Ela chegou dizendo que não se reconhecia mais. Sempre foi a pessoa animada da família, a que organizava os encontros, a que ria fácil. Havia meses, não sentia vontade de nada. Chorava sem motivo aparente. Se isolava. Achava que era “só a fase”, porque todo mundo dizia que o climatério mexia com o emocional.
Era mais do que a fase. Era depressão. E ela levou tempo demais para procurar ajuda, achando que aquilo ia passar sozinho.
O climatério mexe com o emocional, isso é real
A queda de estrogênio afeta diretamente neurotransmissores ligados ao humor, como a serotonina. Por isso é esperado que essa fase venha acompanhada de mais irritabilidade, oscilações emocionais e uma sensibilidade maior do que o habitual.
Isso é diferente de depressão.

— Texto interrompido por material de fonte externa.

(* ===== verification/FsClaims.v ===== *)
(** * What the file system promises

    The claims about [fs.c]: reads and writes of files, the block allocator,
    the on-disk inode, paths; and the claim about a whole file system call on
    top of the log. *)
From stdpp Require Import gmap.
From S2P Require Import Prelude Bytes Bio BioSpec Log LogCopy LogCrash LogClaims Blocks Fs FsAlloc FsInode FsFile FsRw FsWrite FsView FsCall.
Local Open Scope nat_scope.

(** ** A call is a transaction *)

Lemma crash_safe_trans st sz s s1 s2 p p1 p2 :
  crash_safe st sz s s1 p p1 -> sp_disk p1 = sp_disk p -> crash_safe st sz s1 s2 p1 p2 -> crash_safe st sz s s2 p p2.
Proof.
  intros (n1 & H1 & Hc1) E (n2 & H2 & Hc2). exists (n2 ++ n1). rewrite H2, H1. split; [apply app_assoc|].
  intros D [HD|HD]%elem_of_app; [rewrite <- E; by apply Hc2|]. destruct (Hc1 D HD) as [Hr [Hs|Hs]]; (split; [done|]); left; [done|].
  by rewrite <- E.
Qed.

Section Atomic.
Context (st sz : nat) (sbk : superblock) (ds : nat) (D : list block) (inum : nat) (i : inode).
Context (Hok : fs_ok_of (home := log_home st sz) sbk ds D) (Hc : cached_as sbk D inum i).

(** The blocks of the log may be different. *)
Lemma cached_home D0 : same_home st sz D0 D -> fs_ok_of (home := log_home st sz) sbk ds D0 /\ cached_as sbk D0 inum i.
Proof using All.
  intros [Hl Hs]. assert (Hs' : forall n, log_home st sz n -> D0 !! n = D !! n) by (intros n [Hn _]; by apply Hs).
  split; [exact (fs_ok_home sbk ds D D0 Hl Hs' Hok)|]. split; try apply Hc.
  - apply (home_live sbk ds D D0 Hl Hs' Hok). apply Hc.
  - rewrite (home_dinode sbk ds D D0 Hl Hs' Hok); apply Hc.
Qed.

Lemma written_home D0 off bs V' i' :
  same_home st sz D0 D -> written_of (home := log_home st sz) sbk ds D0 inum i off bs V' i' ->
  written_of (home := log_home st sz) sbk ds D inum i off bs V' i'.
Proof using All.
  intros [Hl Hs] [H1 H2 H3 H4 H5]. assert (Hs' : forall n, log_home st sz n -> D0 !! n = D !! n) by (intros n [Hn _]; by apply Hs).
  assert (Hcont : forall j, live sbk (dinode_on sbk D) j -> contents D0 (dinode_on sbk D j) = contents D (dinode_on sbk D j)).
  { intros j Hj. by apply (home_file sbk ds D D0 Hl Hs' Hok). }
  split; try done.
  - rewrite H4, <- (ca_sync _ _ _ _ Hc). f_equal. apply Hcont, Hc.
  - intros j Hj Hne. rewrite <- (Hcont j Hj), <- (home_dinode sbk ds D D0 Hl Hs' Hok j) by apply Hj.
    apply H5; [|done]. by apply (home_live sbk ds D D0 Hl Hs' Hok).
Qed.
End Atomic.

Lemma free_home st sz sbk ds D D0 :
  fs_ok_of (home := log_home st sz) sbk ds D -> same_home st sz D0 D -> free_blocks sbk D0 = free_blocks sbk D.
Proof.
  intros Hok [Hl Hs]. assert (Hs' : forall n, log_home st sz n -> D0 !! n = D !! n) by (intros n [Hn _]; by apply Hs).
  apply set_eq. intros m. rewrite !elem_of_free. split; intros [Hm Ha]; (split; [done|]);
    pose proof (home_alloc sbk ds D D0 Hl Hs' Hok m Hm); congruence.
Qed.

(** [filewrite]'s transaction: the inode is locked for the write. *)
Definition write_call (dev_write : dev_writer lstate) (ip : nat) (src : list Z) (off n : Z) : M (fs lstate) Z :=
  blk begin_op;;
  ilock (Some ip);;
  r ← writei dev_write ip src off n;
  iunlock (Some ip);;
  blk end_op;;
  mret r.

(** [ilock] and [iunlock] of an inode that is in memory. *)
Definition in_memory (i : inode) : Prop := i_locked i = false /\ (1 <= i_ref i)%Z /\ i_valid i <> 0%Z.

Lemma ilock_cached (f : fs lstate) ip i : icache f !! ip = Some i -> in_memory i ->
  ilock (Some ip) f = Ret tt (mkFs (f_blk f) (f_sb f) (<[ip := with_locked true i]> (icache f))).
Proof.
  intros Hi (Hl & Hr & Hv). unfold ilock, mbind, M_bind, iat, acquire_inode. rewrite Hi.
  rewrite (proj2 (Z.ltb_ge (i_ref i) 1)) by done. unfold mbind, M_bind, iat. rewrite Hi, Hl.
  unfold iupd, modify. cbn [icache f_blk f_sb]. rewrite (alter_Some _ _ _ i Hi).
  rewrite list_lookup_insert_eq by (by eapply lookup_lt_Some). cbn [with_locked i_valid].
  by rewrite (proj2 (Z.eqb_neq _ _) Hv).
Qed.

Lemma iunlock_cached (f : fs lstate) ip i : icache f !! ip = Some i -> i_locked i = true -> (1 <= i_ref i)%Z ->
  iunlock (Some ip) f = Ret tt (mkFs (f_blk f) (f_sb f) (<[ip := with_locked false i]> (icache f))).
Proof.
  intros Hi Hl Hr. unfold iunlock, mbind, M_bind, iat. rewrite Hi, Hl.
  rewrite (proj2 (Z.ltb_ge (i_ref i) 1)) by done. unfold iupd, modify. cbn [negb orb]. by rewrite (alter_Some _ _ _ i Hi).
Qed.

Lemma cached_locked b sbk D inum i : cached_as sbk D inum i -> cached_as sbk D inum (with_locked b i).
Proof. by intros [? ? ? ? ?]. Qed.

(** What was written under the lock. *)
Lemma written_locked {home : nat -> Prop} sbk ds D inum i off bs D' i' : i_locked i = false ->
  written_of (home := home) sbk ds D inum (with_locked true i) off bs D' i' ->
  written_of (home := home) sbk ds D inum i off bs D' (with_locked false i').
Proof.
  intros Hl [H1 H2 H3 H4 H5]. split; [done|by apply cached_locked| |exact H4|exact H5].
  rewrite H3. destruct i. simpl in *. by subst.
Qed.

Lemma write_call_ok st sz sbk ds dev_write (f : fs lstate) D ip inum i src off n :
  linv st sz (f_blk f) (mkSpec D D 0 []) -> f_sb f = sbk -> icache f !! ip = Some i ->
  fs_ok_of (home := log_home st sz) sbk ds D -> cached_as sbk D inum i -> in_memory i ->
  writei_rejects i (Z.of_nat off) (Z.of_nat n) = false -> (Z.of_nat off < 2 ^ 32)%Z -> (Z.of_nat n < 2 ^ 32)%Z -> n <= length src ->
  size ({[inb sbk inum]} ∪ bitmap sbk ∪ ind_set (i_addrs i)) + ind_need (i_addrs i) + nblocks off n < log_limit sz ->
  ind_need (i_addrs i) + nblocks off n <= size (free_blocks sbk D) ->
  total (write_call dev_write ip src (Z.of_nat off) (Z.of_nat n)) (fun r f' => r = Z.of_nat n /\
    exists D' i', icache f' = <[ip := i']> (icache f) /\
      written_of (home := log_home st sz) sbk ds D inum i off (take n src) D' i' /\
      linv st sz (f_blk f') (mkSpec D' D' 0 []) /\ length D' = length D /\ (1 < st -> D' !! 1 = D !! 1) /\
      crash_safe st sz (f_blk f) (f_blk f') (mkSpec D D 0 []) (mkSpec D' D' 0 [])) f.
Proof.
  intros H Hsb Hip Hok Hc Hmem Hrej Hoff Hn Hsrc Hbud Hav. unfold write_call. set (p0 := mkSpec D D 0 []).
  set (p1 := mkSpec D D 1 []).
  apply (total_bind _ _ _ (fun _ f1 => linv st sz (f_blk f1) p1 /\ crash_safe st sz (f_blk f) (f_blk f1) p0 p1 /\
    f_sb f1 = sbk /\ icache f1 = icache f)).
  { eapply blk_total; [by apply (begin_ok st sz (f_blk f) p0 p1)|]. cbv beta. intros _ b [Hb1 Hb2]. done. }
  intros _ f1 (Hi1 & Hcs1 & Hsb1 & Hic1). rewrite <- Hic1 in Hip.
  set (il := with_locked true i). set (fl := mkFs (f_blk f1) (f_sb f1) (<[ip := il]> (icache f1))).
  apply (total_bind _ _ _ (fun _ f' => f' = fl)).
  { apply total_iff. exists tt, fl. split; [exact (ilock_cached f1 ip i Hip Hmem)|done]. }
  intros _ ? ->. apply (cached_locked true) in Hc. fold il in Hc. change (i_addrs i) with (i_addrs il) in *.
  assert (Hipl : icache fl !! ip = Some il) by (apply list_lookup_insert_eq; by eapply lookup_lt_Some).
  destruct (linv_log_state st sz (f_blk f1) p1 Hi1) as (D0 & Ho & HD0 & Hh & Hst); [done|done|].
  destruct (cached_home st sz sbk ds D inum il Hok Hc D0 Hh) as [Hok0 Hc0]. simpl in Hh.
  set (lw := log_laws st sz D0 (hist (l_bio (f_blk f1))) (l_log (f_blk f1)) Ho).
  assert (Hw : total (writei dev_write ip src (Z.of_nat off) (Z.of_nat n))
    (writei_post (laws := lw) sbk ds D0 ∅ (icache fl) ip inum il src off n) fl).
  { apply writei_ok; try done.
    - unfold budget. change bk_limit with (log_limit sz). by rewrite union_empty_r_L.
    - unfold avail. by rewrite (free_home st sz sbk ds D D0 Hok Hh). }
  eapply total_bind; [exact Hw|]. clear Hw. intros r f2. unfold writei_post. rewrite (Hrej : writei_rejects il _ _ = false).
  intros [-> (V' & tx' & i' & (R2 & Hsb2 & Hic2) & Hwr)].
  destruct (log_state_linv st sz (f_blk f1) p1 D0 (f_blk f2) V' tx' Hi1) as (es & Hi2 & Hh2 & Hl2 & H12); try done.
  assert (Hi' : i_locked i' = true /\ i_ref i' = i_ref i) by (by rewrite (w_fields _ _ _ _ _ _ _ _ _ Hwr)).
  set (f2u := mkFs (f_blk f2) (f_sb f2) (<[ip := with_locked false i']> (icache f2))).
  apply (total_bind _ _ _ (fun _ f' => f' = f2u)).
  { apply total_iff. exists tt, f2u. split; [|done]. destruct Hi' as [Hl1 Hr1], Hmem as (_ & Hr2 & _).
    apply iunlock_cached; [|done|by rewrite Hr1]. rewrite Hic2. apply list_lookup_insert_eq. exact (lookup_lt_Some _ _ _ Hipl). }
  intros _ ? ->. set (p3 := mkSpec V' V' 0 []).
  apply (total_bind _ _ _ (fun _ f3 => linv st sz (f_blk f3) p3 /\ crash_safe st sz (f_blk f2) (f_blk f3) (mkSpec D V' 1 es) p3 /\
    icache f3 = icache f2u)).
  { eapply blk_total; [by apply (end_ok st sz (f_blk f2) (mkSpec D V' 1 es) p3)|]. cbv beta. intros _ b [Hb1 Hb2]. done. }
  intros _ f3 (Hi3 & Hcs3 & Hic3). apply total_ret. split; [done|]. exists V', (with_locked false i').
  split; [rewrite Hic3; unfold f2u; cbn [icache]; rewrite Hic2; unfold fl, calm; cbn [icache a_ic]; by rewrite !list_insert_insert_eq, Hic1|].
  split; [apply written_locked; [apply Hmem|]; by apply (written_home st sz sbk ds D inum il Hok Hc D0)|]. split; [done|]. destruct Hh as [Hh1 Hh2'].
  split; [congruence|]. split; [intros Hst1; rewrite H12; apply Hh2'; by left|].
  eapply crash_safe_trans; [exact Hcs1|done|]. destruct Hcs3 as (new & E & Hall). exists new. rewrite E, Hh2. done.
Qed.

(** ** A small disk

    16 blocks: boot block, super block, a log of 8 blocks from block 2 on,
    inodes in block 10, bit map in block 11, data from block 12 on.  File 1 has
    five bytes in block 12, file 2 is empty. *)
Definition zeros : block := replicate BSIZE 0%Z.
Definition demo_sb : superblock := mkSb 16 4 3 8 2 10 11.
Definition demo_sb_block : block :=
  put32 0 16 (put32 4 4 (put32 8 3 (put32 12 8 (put32 16 2 (put32 20 10 (put32 24 11 zeros)))))).
Definition demo_file1 : dinode := mkDinode T_FILE 0 0 1 5 (12%Z :: replicate 28 0%Z).
Definition demo_file2 : dinode := mkDinode T_FILE 0 0 1 0 (replicate 29 0%Z).
Definition demo_inodes : block := encode_dinode (dinode_off 1) demo_file1 (encode_dinode (dinode_off 2) demo_file2 zeros).
Definition demo_fs : list block :=
  [zeros; demo_sb_block; zeros; zeros; zeros; zeros; zeros; zeros; zeros; zeros;
   demo_inodes; splice 0 [255; 31]%Z zeros; splice 0 [104; 101; 108; 108; 111]%Z zeros; zeros; zeros; zeros].
(* ===== verification/ShellParse.v ===== *)
(** * The shell's parser

    Every line is parsed in bounded time; what is parsed consists of the words
    of the line, which [nulterminate] turns into C strings; and every command
    tree can be written as a line that parses to it. *)
From S2P Require Import Prelude Shell.
Local Open Scope nat_scope.

(** A character of a word. *)
Definition wordch (c : Z) : bool := negb (c =? 0)%Z && negb (in_set whitespace c) && negb (in_set symbols c).

(** The counted strings of a command. *)
Fixpoint tokens {T} (c : gcmd T) : list T :=
  match c with
  | EXEC argv => argv
  | REDIR c file _ _ => tokens c ++ [file]
  | PIPE l r | LIST l r => tokens l ++ tokens r
  | BACK c => tokens c
  end.

(** At most nine arguments, so that [argv] with its null fits into ten entries. *)
Fixpoint argc_ok {T} (c : gcmd T) : Prop :=
  match c with
  | EXEC argv => length argv < MAXARGS
  | REDIR c _ _ _ | BACK c => argc_ok c
  | PIPE l r | LIST l r => argc_ok l /\ argc_ok r
  end.

Fixpoint gcmd_map {T U} (f : T -> U) (c : gcmd T) : gcmd U :=
  match c with
  | EXEC argv => EXEC (f <$> argv)
  | REDIR c file mode fd => REDIR (gcmd_map f c) (f file) mode fd
  | PIPE l r => PIPE (gcmd_map f l) (gcmd_map f r)
  | LIST l r => LIST (gcmd_map f l) (gcmd_map f r)
  | BACK c => BACK (gcmd_map f c)
  end.

(** The text of a counted string, and the C string at an address. *)
Definition text (buf : list Z) (t : token) : list Z := take (t_eq t - t_q t) (drop (t_q t) buf).
Fixpoint cstring (l : list Z) : list Z :=
  match l with [] => [] | c :: l' => if (c =? 0)%Z then [] else c :: cstring l' end.
Definition cstr (mem : list Z) (q : nat) : list Z := cstring (drop q mem).

(** A nonempty string of word characters. *)
Definition word (w : list Z) : Prop := w <> [] /\ Forall (fun c => wordch c = true) w.

Lemma cstring_take l n : (forall i, i < n -> exists x, l !! i = Some x /\ x <> 0%Z) -> l !! n = Some 0%Z -> cstring l = take n l.
Proof.
  revert n. induction l as [|c l IH]; intros n Hn H0; [done|]. destruct n as [|n]; simpl in *; [injection H0 as ->; done|].
  destruct (Hn 0) as (x & [= ->] & Hx); [lia|]. rewrite (proj2 (Z.eqb_neq _ _)) by done. f_equal. apply IH; [|done].
  intros i Hi. apply (Hn (S i)). lia.
Qed.

Lemma foldl_nul (ts : list token) mem i :
  foldl (fun mem t => <[t_eq t := 0%Z]> mem) mem ts !! i = if decide (i ∈ t_eq <$> ts /\ i < length mem) then Some 0%Z else mem !! i.
Proof.
  revert mem. induction ts as [|t ts IH]; intros mem.
  { rewrite decide_False; [done|]. intros [H _]. by apply elem_of_nil in H. }
  cbn [foldl]. rewrite fmap_cons. rewrite IH, length_insert. destruct (decide (i = t_eq t)) as [->|Hne].
  - destruct (decide (t_eq t < length mem)); [|by rewrite !decide_False, list_insert_ge by (lia || tauto)].
    rewrite (decide_True (P := t_eq t ∈ t_eq t :: (t_eq <$> ts) /\ _)) by (split; [set_solver|done]).
    destruct (decide (t_eq t ∈ t_eq <$> ts /\ t_eq t < length mem)); [done|]. by rewrite list_lookup_insert_eq.
  - rewrite list_lookup_insert_ne by done. repeat case_decide; set_solver.
Qed.

Lemma nulterminate_length c mem : length (nulterminate c mem) = length mem.
Proof.
  revert mem. induction c as [argv|c IH file m fd|l IHl r IHr|l IHl r IHr|c IH]; intros mem; simpl; rewrite ?length_insert; auto.
  - revert mem. induction argv as [|t argv IH]; intros mem; simpl; [done|]. by rewrite IH, length_insert.
  - by rewrite IHr.
  - by rewrite IHr.
Qed.

Lemma nulterminate_lookup c mem i :
  nulterminate c mem !! i = if decide (i ∈ t_eq <$> tokens c /\ i < length mem) then Some 0%Z else mem !! i.
Proof.
  revert mem. induction c as [argv|c IH file m fd|l IHl r IHr|l IHl r IHr|c IH]; intros mem; simpl.
  - apply foldl_nul.
  - rewrite fmap_app. simpl. destruct (decide (i = t_eq file)) as [->|Hne].
    + destruct (decide (t_eq file < length mem)) as [Hlt|Hge].
      * rewrite decide_True by (split; [set_solver|done]). apply list_lookup_insert_eq. by rewrite nulterminate_length.
      * rewrite list_insert_ge, IH, !decide_False by (rewrite ?nulterminate_length; lia || tauto). done.
    + rewrite list_lookup_insert_ne, IH by done. repeat case_decide; set_solver.
  - rewrite IHr, nulterminate_length, IHl, fmap_app. repeat case_decide; set_solver.
  - rewrite IHr, nulterminate_length, IHl, fmap_app. repeat case_decide; set_solver.
  - apply IH.
Qed.

(** The parser returns a result that satisfies [P], or it panics. *)
Definition pgood {A} (P : A -> Prop) (r : presult A) : Prop :=
  match r with POk a => P a | PPanic _ => True | PFuel => False end.

Lemma pgood_bind {A B} (P : A -> Prop) (Q : B -> Prop) (m : presult A) (k : A -> presult B) :
  pgood P m -> (forall a, P a -> pgood Q (k a)) -> pgood Q (m ≫= k).
Proof. destruct m; simpl; auto. Qed.

Lemma pgood_mono {A} (P Q : A -> Prop) (m : presult A) : pgood P m -> (forall a, P a -> Q a) -> pgood Q m.
Proof. destruct m; simpl; auto. Qed.

Section Line.
Context (buf : list Z) (Hnz : 0%Z ∉ buf).
Notation es := (es buf).
Notation char_at := (char_at buf).
Notation skip_ws := (skip_ws buf).
Notation gettoken := (gettoken buf).
Notation peek := (peek buf).

Lemma char_nonzero s : char_at s <> 0%Z -> s < es.
Proof. unfold char_at, es. intros H. destruct (buf !! s) eqn:E; [by eapply lookup_lt_Some|done]. Qed.

Lemma char_in s : s < es -> char_at s <> 0%Z.
Proof using Hnz.
  intros H. unfold Shell.char_at. destruct (lookup_lt_is_Some_2 buf s H) as [x Hx]. rewrite Hx. simpl. intros ->.
  apply Hnz. by eapply list_elem_of_lookup_2.
Qed.

Lemma skip_space_bound s fuel : s <= es -> s <= skip_space buf s fuel <= es.
Proof.
  revert s. induction fuel as [|fuel IH]; intros s Hs; simpl; [lia|].
  destruct (Nat.ltb_spec s es); simpl; [|lia]. destruct (in_set _ _); [|lia]. pose proof (IH (S s)). lia.
Qed.

Lemma skip_ws_bound s : s <= es -> s <= skip_ws s <= es.
Proof. apply skip_space_bound. Qed.

Lemma skip_space_end s fuel : s <= es -> es - s <= fuel -> in_set whitespace (char_at (skip_space buf s fuel)) = false.
Proof.
  revert s. induction fuel as [|fuel IH]; intros s Hs Hf; simpl.
  - unfold char_at, es in *. by rewrite lookup_ge_None_2 by lia.
  - destruct (Nat.ltb_spec s es); simpl.
    + destruct (in_set whitespace (char_at s)) eqn:E; [apply IH; lia|done].
    + unfold char_at, es in *. by rewrite lookup_ge_None_2 by lia.
Qed.

Lemma skip_ws_end s : s <= es -> in_set whitespace (char_at (skip_ws s)) = false.
Proof. intros H. by apply skip_space_end. Qed.

Lemma skip_word_spec s fuel : s <= es -> es - s <= fuel ->
  let e := skip_word buf s fuel in
  s <= e <= es /\ (forall i, s <= i < e -> in_set whitespace (char_at i) = false /\ in_set symbols (char_at i) = false) /\
  (e < es -> in_set whitespace (char_at e) || in_set symbols (char_at e) = true).
Proof.
  revert s. induction fuel as [|fuel IH]; intros s Hs Hf; simpl.
  - repeat split; try lia.
  - destruct (Nat.ltb_spec s es); simpl; [|repeat split; lia].
    destruct (in_set whitespace (char_at s)) eqn:E1; simpl; [repeat split; try lia; by rewrite ?E1|].
    destruct (in_set symbols (char_at s)) eqn:E2; simpl; [repeat split; try lia; by rewrite ?E1, ?E2|].
    destruct (IH (S s)) as (H1 & H2 & H3); [lia|lia|]. repeat split; try lia; [..|done]; destruct (decide (i = s)) as [->|]; try done; apply H2; lia.
Qed.

(** ** Tokens *)

(** The token is a word of the line, and a longest one. *)
Record tok_ok (t : token) : Prop := {
  to_bound : t_q t < t_eq t <= es;
  to_word i : t_q t <= i < t_eq t -> wordch (char_at i) = true;
  to_end : wordch (char_at (t_eq t)) = false
}.

Lemma symbol_cases c : in_set symbols c = true -> in_set [124; 40; 41; 59; 38; 60]%Z c = true \/ c = 62%Z.
Proof. unfold in_set. rewrite !bool_decide_eq_true. set_solver. Qed.

Lemma gettoken_spec s tok t s' : s <= es -> gettoken s = (tok, t, s') ->
  s <= s' <= es /\ (tok <> 0%Z -> s < s') /\ (tok = 97%Z -> tok_ok t).
Proof.
  intros Hs. unfold Shell.gettoken. pose proof (skip_ws_bound s Hs) as Hb. pose proof (skip_ws_end s Hs) as Hw.
  set (q := skip_ws s) in *. destruct (Z.eqb_spec (char_at q) 0) as [E0|E0].
  { intros [= <- <- <-]. pose proof (skip_ws_bound q). split; [lia|]. split; [done|]. lia. }
  pose proof (char_nonzero q E0) as Hlt.
  destruct (in_set [124; 40; 41; 59; 38; 60]%Z (char_at q)) eqn:E1.
  { intros [= <- <- <-]. pose proof (skip_ws_bound (S q)). split; [lia|]. split; [lia|].
    intros Ec. rewrite Ec in E1. done. }
  destruct (Z.eqb_spec (char_at q) 62) as [E2|E2].
  { destruct (Z.eqb_spec (char_at (S q)) 62) as [E3|E3]; intros [= <- <- <-]; (split; [|split; [|done]]).
    - assert (S q < es) by (apply char_nonzero; by rewrite E3). pose proof (skip_ws_bound (S (S q))). lia.
    - assert (S q < es) by (apply char_nonzero; by rewrite E3). pose proof (skip_ws_bound (S (S q))). lia.
    - pose proof (skip_ws_bound (S q)). lia.
    - pose proof (skip_ws_bound (S q)). lia. }
  intros [= <- <- <-]. destruct (skip_word_spec q (es - q)) as (H1 & H2 & H3); [lia|lia|]. set (e := skip_word buf q (es - q)) in *.
  assert (Hsym : in_set symbols (char_at q) = false).
  { destruct (in_set symbols (char_at q)) eqn:E; [|done]. destruct (symbol_cases _ E); congruence. }
  assert (Hqe : q < e).
  { destruct (decide (q < e)); [done|]. assert (e = q) as Heq by lia. rewrite Heq, Hw, Hsym in H3. by specialize (H3 Hlt). }
  pose proof (skip_ws_bound e). split; [lia|]. split; [lia|]. intros _. split; simpl; [lia| |].
  - intros i Hi. destruct (H2 i Hi) as [W1 W2]. unfold wordch. rewrite W1, W2, !andb_true_r. apply negb_true_iff, Z.eqb_neq.
    apply char_in. lia.
  - unfold wordch. destruct (decide (e < es)) as [He|He].
    + specialize (H3 He). destruct (negb (char_at e =? 0)%Z), (in_set whitespace (char_at e)), (in_set symbols (char_at e)); done.
    + unfold Shell.char_at. rewrite lookup_ge_None_2 by (unfold Shell.es in *; lia). done.
Qed.

Lemma peek_spec s toks b s' : s <= es -> peek s toks = (b, s') ->
  s <= s' <= es /\ in_set whitespace (char_at s') = false /\ b = negb (char_at s' =? 0)%Z && in_set toks (char_at s').
Proof.
  intros Hs [= <- <-]. pose proof (skip_ws_bound s Hs). split; [lia|]. split; [by apply skip_ws_end|done].
Qed.

(** After a successful [peek] there is a token that takes some room. *)
Lemma peek_token s toks s' tok t s'' :
  s <= es -> peek s toks = (true, s') -> gettoken s' = (tok, t, s'') -> toks ⊆ symbols -> s < s'' <= es.
Proof.
  intros Hs Hp Hg Hsub. destruct (peek_spec _ _ _ _ Hs Hp) as (H1 & H2 & H3). symmetry in H3. apply andb_true_iff in H3 as [H3 H4].
  destruct (gettoken_spec s' tok t s'') as (G1 & G2 & _); [lia|done|].
  enough (tok <> 0%Z) by (specialize (G2 ltac:(done)); lia). unfold Shell.gettoken in Hg.
  assert (Hskip : skip_ws s' = s').
  { unfold Shell.skip_ws. destruct (es - s') eqn:E; [done|]. simpl. by rewrite H2, andb_false_r. }
  rewrite Hskip in Hg. destruct (Z.eqb_spec (char_at s') 0) as [E0|E0]; [done|].
  destruct (in_set [124; 40; 41; 59; 38; 60]%Z (char_at s')) eqn:E1; [injection Hg as <- _ _; done|].
  destruct (Z.eqb_spec (char_at s') 62) as [E2|E2]; [destruct (_ =? _)%Z; by injection Hg as <- _ _|].
  by injection Hg as <- _ _.
Qed.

E a diferença importa.
Como diferenciar tristeza hormonal de depressão
A oscilação de humor típica do climatério costuma vir e ir, tem picos, mas também tem momentos de alívio. A depressão é mais persistente. Alguns sinais que indicam que não é “só hormonal”:
- Tristeza ou vazio que dura semanas seguidas, sem trégua
- Perda de interesse em coisas que antes davam prazer
- Alterações importantes de sono e apetite, para mais ou para menos
- Dificuldade de concentração que atrapalha o trabalho ou a rotina
- Sensação de culpa ou inutilidade fora de proporção
- Isolamento social, evitar pessoas e compromissos que antes eram bem-vindos
Quando esses sinais persistem por semanas e afetam a vida diária, não é mais só o climatério falando. É depressão, e depressão tem tratamento.
Por que é mais comum nessa fase
Mulheres têm risco aumentado de depressão durante a transição para a menopausa, mesmo sem histórico anterior do transtorno. A queda hormonal soma-se, muitas vezes, a outros pesos dessa fase da vida: filhos saindo de casa, pais envelhecendo, mudanças no corpo, questionamentos sobre identidade. É um momento de acúmulo.
O erro de esperar passar sozinho
Normalizar a tristeza como “coisa da idade” é um dos motivos pelos quais tantas mulheres demoram a buscar ajuda. Isso adia um tratamento que poderia ter começado meses antes, e prolonga um sofrimento que não precisa ser carregado sozinho.
O que fazer
Se a tristeza, o vazio ou a falta de vontade estão presentes há semanas e atrapalhando sua rotina, vale conversar tanto com um ginecologista especializado em climatério quanto, se necessário, com um psiquiatra ou psicólogo. O acompanhamento pode envolver terapia hormonal, suporte psicológico, ou os dois combinados, sempre olhando para o quadro completo, não só para os hormônios.